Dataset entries
'''

(** ** Staging a broker write *)

(** The loop of stagePreTransmitLocked: the records, their common scope and
    the highest reserved id. *)
Fixpoint stageLoop (env : appendEnv) (i : nat) (action : ActionKind) (origin : TransmitOrigin)
    (events : list orderJournalEvent) (scope : BrokerScope) (reserved : Z)
    : jres (list OrderEventRecord * BrokerScope * Z) :=
  match events with
  | [] => Ok ([], scope, reserved)
  | ev :: rest =>
      let? p := coreOrderEventRecord (ae_clock env i) (ae_ids env i) ev action origin in
      let? scope := if scopeZero scope then Ok (r_Scope p.1)
                    else if negb (sameScope (r_Scope p.1) scope) then Err (JCore ErrBrokerScopeCollision)
                    else Ok scope in
      let reserved := if reserved <? e_ReservedOrderID p.2 then e_ReservedOrderID p.2 else reserved in
      let? q := stageLoop env (S i) action origin rest scope reserved in
      Ok (p.1 :: q.1.1, q.1.2, q.2)
  end.

(** stagePreTransmitLocked *)
Definition stagePreTransmitLocked (env : appendEnv) (j : option store) (tokenID authorityEpoch : string)
    (signerGeneration requestedFloor : Z) (action : ActionKind) (origin : TransmitOrigin)
    (events : list orderJournalEvent) (expectedOrderEventSeq : option Z)
    : option store * jres PreTransmitResult :=
  match
    let? s := coreStore j in
    if match events with [] => true | _ => false end
    then Err (JErr "pre-transmit order events are required")
    else
      let? a := stageLoop env 0 action origin events zero_BrokerScope requestedFloor in
      Ok (s, mkPreTransmit a.1.2 (if tokenID <>s "" then HashPreviewTokenID tokenID else zero_digest)
               authorityEpoch signerGeneration requestedFloor a.2 expectedOrderEventSeq action origin a.1.1)
  with
  | Err e => (j, Err e)
  | Ok (s, request) =>
      let '(s', r) := StagePreTransmit s (ae_faults env) request in
      (Some s', match r with
                | Ok a => Ok a
                | Err ErrPreviewTokenConsumed => Err (JTokenUsed tokenID)
                | Err e => Err (JCore e)
                end)
  end.

(** StagePreTransmit *)
Definition JournalStagePreTransmit env j tokenID authorityEpoch signerGeneration requestedFloor action origin
    events : option store * jres unit :=
  let '(j', r) := stagePreTransmitLocked env j tokenID authorityEpoch signerGeneration requestedFloor action
                    origin events None in
  (j', let? _ := r in Ok tt).

(** StageModifyPreTransmit *)
Definition StageModifyPreTransmit env j tokenID authorityEpoch signerGeneration requestedFloor origin
    (expectedOrderEventSeq : Z) events : option store * jres Z :=
  let '(j', r) := stagePreTransmitLocked env j tokenID authorityEpoch signerGeneration requestedFloor
                    ActionModify origin events (Some expectedOrderEventSeq) in
  (j', let? a := r in
       match last (pr_EventSeqs a) with
       | None => Err (JErr "modify pre-transmit stage returned no durable event sequence")
       | Some seq => Ok seq
       end).

(** WithStableAuthorityHead: [commit] runs only at the expected head. *)
Definition WithStableAuthorityHead {S} (j : option store) (expectedLastEventSeq : Z)
    (commit : S -> S * jres unit) (w : S) : S * jres bool :=
  if expectedLastEventSeq <? 0 then (w, Ok false)
  else
    match JournalAuthorityHead j with
    | Err e => (w, Err e)
    | Ok head =>
        if negb (ah_LastEventSeq head =? expectedLastEventSeq) then (w, Ok false)
        else let '(w', r) := commit w in (w', let? _ := r in Ok true)
    end.

(** ** Encode, then decode *)

(** What a decoded event reads back as: the presence flag is recomputed from
    the payload, where client 0 is not written. *)
Definition readBack (ev : orderJournalEvent) : orderJournalEvent :=
  ev <| e_clientIDPresent := negb (e_ClientID ev =? 0) |>.

Lemma validate_provenance ev a o :
  validateOrderJournalEvent ev = Ok tt -> validOrderActionKind a = true ->
  validOrderTransmitOrigin o = true ->
  validateOrderJournalEvent (ev <| e_ActionKind := a |> <| e_TransmitOrigin := o |>) = Ok tt.
Proof.
  intros Hv Ha Ho. unfold validateOrderJournalEvent in *.
  assert (Hne : (a =s "") = false) by (apply String.eqb_neq; by intros ->).
  cbn [e_Type e_Version e_AttemptID e_ActionKind e_TransmitOrigin e_SendDisposition set_field].
  rewrite Ha, Ho, Hne, ?andb_false_r. cbn [negb]. rewrite ?andb_false_r.
  repeat (case_if_in Hv; [done|]). done.
Qed.

Lemma coreOrderActionForEvent_valid ev :
  e_ActionKind ev = "" -> coreOrderActionForEvent ev <> "" ->
  validOrderActionKind (coreOrderActionForEvent ev) = true.
Proof. intros E. unfold coreOrderActionForEvent. rewrite E. repeat case_if; done. Qed.

Lemma coreOrderOrigin_valid o : validOrderTransmitOrigin (coreOrderOrigin o) = true.
Proof. unfold coreOrderOrigin. by repeat case_if. Qed.

(** What a successful encoding with the event's own provenance says. *)
Lemma encode_inv now id ev r ev' :
  coreOrderEventRecord now id ev "" "" = Ok (r, ev') ->
  exists scope, validateOrderJournalEvent ev' = Ok tt /\ coreBrokerScopeFromEvent ev' = Ok scope /\
    json_marshal ev' = Some (r_RawJSON r) /\ e_ActionKind ev' <> "" /\ e_TransmitOrigin ev' <> "" /\
    r = mkOrderEventRecord 0 scope (r_EventKey r) (r_AtMS r) (e_Type ev') (e_ActionKind ev')
          (e_TransmitOrigin ev') (e_OrderRef ev') (e_PreviewTokenID ev') (e_ReservedOrderID ev')
          (e_PermID ev') (e_Status ev') (r_RawJSON r).
Proof.
  unfold coreOrderEventRecord. set (n := normalizeRecordEvent now ev). clearbody n.
  change ("" =s "") with true. cbv iota zeta. intros He.
  apply rbind_ok in He as ([] & Hval & He). apply rbind_ok in He as (scope & Hsc & He).
  set (a := if e_ActionKind n =s "" then coreOrderActionForEvent n else e_ActionKind n) in He.
  destruct (a =s "") eqn:Ha; [done|]. case_if_in He; [done|].
  change (e_TransmitOrigin (n <| e_ActionKind := a |>)) with (e_TransmitOrigin n) in He.
  change (e_Origin (n <| e_ActionKind := a |>)) with (e_Origin n) in He.
  set (o := if e_TransmitOrigin n =s "" then coreOrderOrigin (e_Origin n) else e_TransmitOrigin n) in He.
  case_if_in He; [done|].
  assert (Hva : validOrderActionKind a = true).
  { unfold a in *. destruct (e_ActionKind n =s "") eqn:E; bool_hyps.
    - by apply coreOrderActionForEvent_valid.
    - unfold validateOrderJournalEvent in Hval. repeat (case_if_in Hval; [done|]).
      destruct (validOrderActionKind (e_ActionKind n)); [done|].
      apply String.eqb_neq in E. rewrite E in *. done. }
  assert (Hvo : validOrderTransmitOrigin o = true).
  { unfold o. destruct (e_TransmitOrigin n =s "") eqn:E; [apply coreOrderOrigin_valid|].
    unfold validateOrderJournalEvent in Hval. repeat (case_if_in Hval; [done|]).
    destruct (validOrderTransmitOrigin (e_TransmitOrigin n)); [done|]. rewrite E in *. done. }
  assert (Hval' := validate_provenance n a o Hval Hva Hvo).
  assert (Hon : o <> "") by (by intros E; rewrite E in Hvo).
  bool_hyps. revert He Hval'. clearbody a o.
  set (ev1 := n <| e_ActionKind := a |> <| e_TransmitOrigin := o |>). intros He Hval'.
  destruct (json_marshal ev1) as [raw|] eqn:Hj; [|done]. destruct id as [key|]; [|done].
  injection He as <- <-. exists scope. cbn [r_RawJSON r_EventKey r_AtMS]. split_and!; done.
Qed.

(** The stored event is the normalised one with its provenance. *)
Lemma encode_event now id ev r ev' :
  coreOrderEventRecord now id ev "" "" = Ok (r, ev') ->
  exists a o, ev' = (normalizeRecordEvent now ev) <| e_ActionKind := a |> <| e_TransmitOrigin := o |>.
Proof.
  unfold coreOrderEventRecord. generalize (normalizeRecordEvent now ev). intros n.
  change ("" =s "") with true. cbv iota zeta. intros He.
  apply rbind_ok in He as ([] & _ & He). apply rbind_ok in He as (scope & _ & He).
  generalize dependent (if e_ActionKind n =s "" then coreOrderActionForEvent n else e_ActionKind n).
  intros a He. do 2 (case_if_in He; [done|]).
  change (e_TransmitOrigin (n <| e_ActionKind := a |>)) with (e_TransmitOrigin n) in He.
  change (e_Origin (n <| e_ActionKind := a |>)) with (e_Origin n) in He.
  generalize dependent (if e_TransmitOrigin n =s "" then coreOrderOrigin (e_Origin n) else e_TransmitOrigin n).
  intros o He. case_if_in He; [done|]. exists a, o. revert He.
  generalize (n <| e_ActionKind := a |> <| e_TransmitOrigin := o |>). intros ev1 He.
  destruct (json_marshal ev1); [|done]. destruct id; [|done]. by injection He as _ <-.
Qed.

(** The checks of decodeCoreOrderEvent against the record's columns. *)
Lemma decode_checks ev r scope :
  coreBrokerScopeFromEvent ev = Ok scope -> e_ActionKind ev <> "" -> e_TransmitOrigin ev <> "" ->
  decodeOrderJournalLine (r_RawJSON r) = Ok ev ->
  r_Scope r = scope -> r_Type r = e_Type ev -> r_Action r = e_ActionKind ev ->
  r_Origin r = e_TransmitOrigin ev -> r_OrderRef r = e_OrderRef ev ->
  r_PreviewTokenID r = e_PreviewTokenID ev -> r_ReservedOrderID r = e_ReservedOrderID ev ->
  r_PermID r = e_PermID ev -> r_Status r = e_Status ev ->
  decodeCoreOrderEvent r = Ok ev.
Proof.
  intros Hsc Ha Ho Hd <- E1 E2 E3 E4 E5 E6 E7 E8. unfold decodeCoreOrderEvent. rewrite Hd. cbn [rbind].
  rewrite Hsc. cbn [rbind]. apply String.eqb_neq in Ha, Ho.
  rewrite Ha, E2, eqb_s_refl. cbn [negb rbind]. rewrite Ho, E3, eqb_s_refl. cbn [negb rbind].
  rewrite E1, E4, E5, E6, E7, E8, !eqb_s_refl, !Z.eqb_refl. unfold sameScope.
  by rewrite bool_decide_eq_true_2.
Qed.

'''

• [EXERCISE DIRECTIONS]:
Produce only the lines from the line containing "let? p := coreOrderEventRecord" through the line containing "(** StageModifyPreTransmit *)", inclusive of both, exactly as they stand in the entries above.

• [TASK RESULT]:
      let? p := coreOrderEventRecord (ae_clock env i) (ae_ids env i) ev action origin in
      let? scope := if scopeZero scope then Ok (r_Scope p.1)
                    else if negb (sameScope (r_Scope p.1) scope) then Err (JCore ErrBrokerScopeCollision)
                    else Ok scope in
      let reserved := if reserved <? e_ReservedOrderID p.2 then e_ReservedOrderID p.2 else reserved in
      let? q := stageLoop env (S i) action origin rest scope reserved in
      Ok (p.1 :: q.1.1, q.1.2, q.2)
  end.

(** stagePreTransmitLocked *)
Definition stagePreTransmitLocked (env : appendEnv) (j : option store) (tokenID authorityEpoch : string)
    (signerGeneration requestedFloor : Z) (action : ActionKind) (origin : TransmitOrigin)
    (events : list orderJournalEvent) (expectedOrderEventSeq : option Z)
    : option store * jres PreTransmitResult :=
  match
    let? s := coreStore j in
    if match events with [] => true | _ => false end
    then Err (JErr "pre-transmit order events are required")
    else
      let? a := stageLoop env 0 action origin events zero_BrokerScope requestedFloor in
      Ok (s, mkPreTransmit a.1.2 (if tokenID <>s "" then HashPreviewTokenID tokenID else zero_digest)
               authorityEpoch signerGeneration requestedFloor a.2 expectedOrderEventSeq action origin a.1.1)
  with
  | Err e => (j, Err e)
  | Ok (s, request) =>
      let '(s', r) := StagePreTransmit s (ae_faults env) request in
      (Some s', match r with
                | Ok a => Ok a
                | Err ErrPreviewTokenConsumed => Err (JTokenUsed tokenID)
                | Err e => Err (JCore e)
                end)
  end.

(** StagePreTransmit *)
Definition JournalStagePreTransmit env j tokenID authorityEpoch signerGeneration requestedFloor action origin
    events : option store * jres unit :=
  let '(j', r) := stagePreTransmitLocked env j tokenID authorityEpoch signerGeneration requestedFloor action
                    origin events None in
  (j', let? _ := r in Ok tt).

(** StageModifyPreTransmit *)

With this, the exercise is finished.